*** Supplied records ***

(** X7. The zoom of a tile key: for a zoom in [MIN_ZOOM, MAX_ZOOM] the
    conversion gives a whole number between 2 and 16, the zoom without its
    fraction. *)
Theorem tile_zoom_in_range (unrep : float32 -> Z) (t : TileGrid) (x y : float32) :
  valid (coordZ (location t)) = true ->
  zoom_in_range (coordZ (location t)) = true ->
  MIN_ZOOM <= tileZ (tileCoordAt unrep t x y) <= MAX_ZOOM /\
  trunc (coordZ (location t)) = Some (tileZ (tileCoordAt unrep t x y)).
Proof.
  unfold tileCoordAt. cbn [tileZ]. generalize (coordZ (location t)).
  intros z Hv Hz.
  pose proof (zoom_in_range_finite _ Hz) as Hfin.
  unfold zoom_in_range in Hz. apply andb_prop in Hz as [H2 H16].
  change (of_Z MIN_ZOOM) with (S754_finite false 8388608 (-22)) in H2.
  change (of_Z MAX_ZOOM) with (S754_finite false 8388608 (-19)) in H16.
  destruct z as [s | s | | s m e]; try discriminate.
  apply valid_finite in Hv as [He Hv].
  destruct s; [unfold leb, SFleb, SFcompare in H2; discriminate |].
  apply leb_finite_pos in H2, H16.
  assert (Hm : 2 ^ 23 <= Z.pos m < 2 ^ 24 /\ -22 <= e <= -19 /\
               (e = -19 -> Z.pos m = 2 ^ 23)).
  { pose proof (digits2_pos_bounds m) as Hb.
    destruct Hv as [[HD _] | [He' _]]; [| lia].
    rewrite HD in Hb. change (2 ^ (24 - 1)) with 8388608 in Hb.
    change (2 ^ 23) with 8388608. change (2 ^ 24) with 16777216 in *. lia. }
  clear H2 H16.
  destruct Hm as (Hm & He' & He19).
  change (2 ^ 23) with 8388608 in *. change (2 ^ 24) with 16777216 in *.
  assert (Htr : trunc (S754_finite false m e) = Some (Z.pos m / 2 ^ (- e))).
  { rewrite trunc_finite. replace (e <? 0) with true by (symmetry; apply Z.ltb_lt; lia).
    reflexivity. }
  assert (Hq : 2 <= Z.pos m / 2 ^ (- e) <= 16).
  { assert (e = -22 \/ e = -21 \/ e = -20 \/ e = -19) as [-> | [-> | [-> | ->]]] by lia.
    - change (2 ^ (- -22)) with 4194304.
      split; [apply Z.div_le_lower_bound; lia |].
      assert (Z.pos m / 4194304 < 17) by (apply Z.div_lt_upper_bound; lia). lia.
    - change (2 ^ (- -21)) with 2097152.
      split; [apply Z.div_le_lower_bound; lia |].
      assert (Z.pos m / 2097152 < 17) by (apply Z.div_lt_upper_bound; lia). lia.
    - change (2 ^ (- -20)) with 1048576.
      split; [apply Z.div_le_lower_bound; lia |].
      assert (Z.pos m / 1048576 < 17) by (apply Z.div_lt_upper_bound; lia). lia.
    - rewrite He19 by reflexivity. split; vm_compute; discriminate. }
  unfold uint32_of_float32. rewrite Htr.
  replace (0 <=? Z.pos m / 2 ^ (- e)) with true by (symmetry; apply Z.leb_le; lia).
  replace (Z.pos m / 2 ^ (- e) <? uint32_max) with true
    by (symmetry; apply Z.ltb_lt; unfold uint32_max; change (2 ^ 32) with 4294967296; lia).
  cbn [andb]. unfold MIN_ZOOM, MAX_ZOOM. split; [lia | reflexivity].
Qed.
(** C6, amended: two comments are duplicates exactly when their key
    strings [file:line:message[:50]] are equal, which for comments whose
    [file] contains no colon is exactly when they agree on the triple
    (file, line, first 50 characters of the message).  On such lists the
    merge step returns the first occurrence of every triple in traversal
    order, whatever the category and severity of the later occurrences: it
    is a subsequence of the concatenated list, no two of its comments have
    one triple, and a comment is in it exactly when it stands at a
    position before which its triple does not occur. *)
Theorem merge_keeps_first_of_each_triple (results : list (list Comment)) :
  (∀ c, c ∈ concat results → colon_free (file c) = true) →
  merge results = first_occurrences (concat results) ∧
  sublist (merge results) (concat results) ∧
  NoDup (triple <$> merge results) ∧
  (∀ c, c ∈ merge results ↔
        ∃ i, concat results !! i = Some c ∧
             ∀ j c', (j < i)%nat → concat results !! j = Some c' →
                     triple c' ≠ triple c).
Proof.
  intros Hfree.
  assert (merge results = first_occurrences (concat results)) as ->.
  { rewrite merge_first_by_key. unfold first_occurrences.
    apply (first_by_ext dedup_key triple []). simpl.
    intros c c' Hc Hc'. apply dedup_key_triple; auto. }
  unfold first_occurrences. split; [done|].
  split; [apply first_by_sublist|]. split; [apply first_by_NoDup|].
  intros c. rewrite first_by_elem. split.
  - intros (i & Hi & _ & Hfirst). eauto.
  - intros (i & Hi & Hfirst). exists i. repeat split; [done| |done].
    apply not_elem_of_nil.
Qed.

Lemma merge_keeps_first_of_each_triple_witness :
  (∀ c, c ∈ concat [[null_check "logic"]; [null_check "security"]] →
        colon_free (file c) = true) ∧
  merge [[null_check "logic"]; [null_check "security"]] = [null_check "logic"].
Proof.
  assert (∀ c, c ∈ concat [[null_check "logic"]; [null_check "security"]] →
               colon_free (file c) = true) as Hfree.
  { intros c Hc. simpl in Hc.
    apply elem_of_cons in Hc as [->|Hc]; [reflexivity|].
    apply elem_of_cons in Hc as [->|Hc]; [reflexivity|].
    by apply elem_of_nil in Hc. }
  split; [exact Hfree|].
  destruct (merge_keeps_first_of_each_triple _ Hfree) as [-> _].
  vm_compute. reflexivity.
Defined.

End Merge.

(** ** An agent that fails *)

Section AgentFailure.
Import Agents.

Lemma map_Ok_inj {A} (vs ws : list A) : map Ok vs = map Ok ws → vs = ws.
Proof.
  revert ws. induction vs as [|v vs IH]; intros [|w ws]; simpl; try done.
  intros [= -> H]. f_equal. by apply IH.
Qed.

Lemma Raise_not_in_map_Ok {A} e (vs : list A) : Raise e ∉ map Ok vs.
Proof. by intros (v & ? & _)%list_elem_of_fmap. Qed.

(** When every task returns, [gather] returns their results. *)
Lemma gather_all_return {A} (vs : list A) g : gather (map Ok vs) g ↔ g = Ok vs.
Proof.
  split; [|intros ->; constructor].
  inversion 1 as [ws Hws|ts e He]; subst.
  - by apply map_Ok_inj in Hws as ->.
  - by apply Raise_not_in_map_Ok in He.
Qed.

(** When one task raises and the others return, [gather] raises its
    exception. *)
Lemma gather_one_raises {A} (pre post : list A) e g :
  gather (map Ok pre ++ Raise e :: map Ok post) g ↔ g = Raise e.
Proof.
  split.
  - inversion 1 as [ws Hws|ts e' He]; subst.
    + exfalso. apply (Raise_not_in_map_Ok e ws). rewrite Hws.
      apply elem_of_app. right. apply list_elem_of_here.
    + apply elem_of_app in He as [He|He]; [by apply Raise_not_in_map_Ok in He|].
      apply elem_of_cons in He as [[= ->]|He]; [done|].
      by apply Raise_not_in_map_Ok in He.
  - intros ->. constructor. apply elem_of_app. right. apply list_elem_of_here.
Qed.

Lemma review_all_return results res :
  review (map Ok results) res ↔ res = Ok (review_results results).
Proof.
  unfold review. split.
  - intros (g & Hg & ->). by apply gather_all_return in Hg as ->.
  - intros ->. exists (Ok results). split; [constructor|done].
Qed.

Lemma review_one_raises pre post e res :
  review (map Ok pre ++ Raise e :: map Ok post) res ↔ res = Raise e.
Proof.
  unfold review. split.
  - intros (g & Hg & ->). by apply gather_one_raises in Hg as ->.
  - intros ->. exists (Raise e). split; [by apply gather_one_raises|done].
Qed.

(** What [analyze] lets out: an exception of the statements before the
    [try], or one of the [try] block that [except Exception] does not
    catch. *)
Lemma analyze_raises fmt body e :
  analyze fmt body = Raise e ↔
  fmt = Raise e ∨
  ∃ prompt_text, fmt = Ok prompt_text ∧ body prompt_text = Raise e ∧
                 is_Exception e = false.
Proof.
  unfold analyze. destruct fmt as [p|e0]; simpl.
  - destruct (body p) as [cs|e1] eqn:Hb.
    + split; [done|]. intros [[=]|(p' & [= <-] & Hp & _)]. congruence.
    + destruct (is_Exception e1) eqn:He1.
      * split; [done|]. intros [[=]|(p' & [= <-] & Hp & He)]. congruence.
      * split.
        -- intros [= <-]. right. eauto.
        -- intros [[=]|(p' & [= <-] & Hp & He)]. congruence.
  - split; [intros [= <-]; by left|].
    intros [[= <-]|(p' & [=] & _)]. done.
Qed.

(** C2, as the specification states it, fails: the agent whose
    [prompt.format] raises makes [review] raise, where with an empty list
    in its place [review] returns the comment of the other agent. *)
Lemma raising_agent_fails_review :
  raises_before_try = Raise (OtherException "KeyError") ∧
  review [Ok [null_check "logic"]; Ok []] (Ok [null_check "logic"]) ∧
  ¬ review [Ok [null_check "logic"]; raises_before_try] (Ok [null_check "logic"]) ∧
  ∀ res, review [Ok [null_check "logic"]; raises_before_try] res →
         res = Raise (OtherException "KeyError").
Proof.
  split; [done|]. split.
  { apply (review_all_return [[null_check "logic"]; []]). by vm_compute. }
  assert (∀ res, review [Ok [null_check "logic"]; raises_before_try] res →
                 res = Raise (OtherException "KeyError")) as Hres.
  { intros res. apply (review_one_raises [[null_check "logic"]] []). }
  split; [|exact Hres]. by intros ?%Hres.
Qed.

*** End of Supplied records ***

__Your goal__
Looking back over the data above, restate word for word the lines that begin at the line with "ws → vs = ws." and end at the line with "inversion 1 as [ws Hws|ts e He]; subst.", inclusive.

__Your solution__
Lemma map_Ok_inj {A} (vs ws : list A) : map Ok vs = map Ok ws → vs = ws.
Proof.
  revert ws. induction vs as [|v vs IH]; intros [|w ws]; simpl; try done.
  intros [= -> H]. f_equal. by apply IH.
Qed.

Lemma Raise_not_in_map_Ok {A} e (vs : list A) : Raise e ∉ map Ok vs.
Proof. by intros (v & ? & _)%list_elem_of_fmap. Qed.

(** When every task returns, [gather] returns their results. *)
Lemma gather_all_return {A} (vs : list A) g : gather (map Ok vs) g ↔ g = Ok vs.
Proof.
  split; [|intros ->; constructor].
  inversion 1 as [ws Hws|ts e He]; subst.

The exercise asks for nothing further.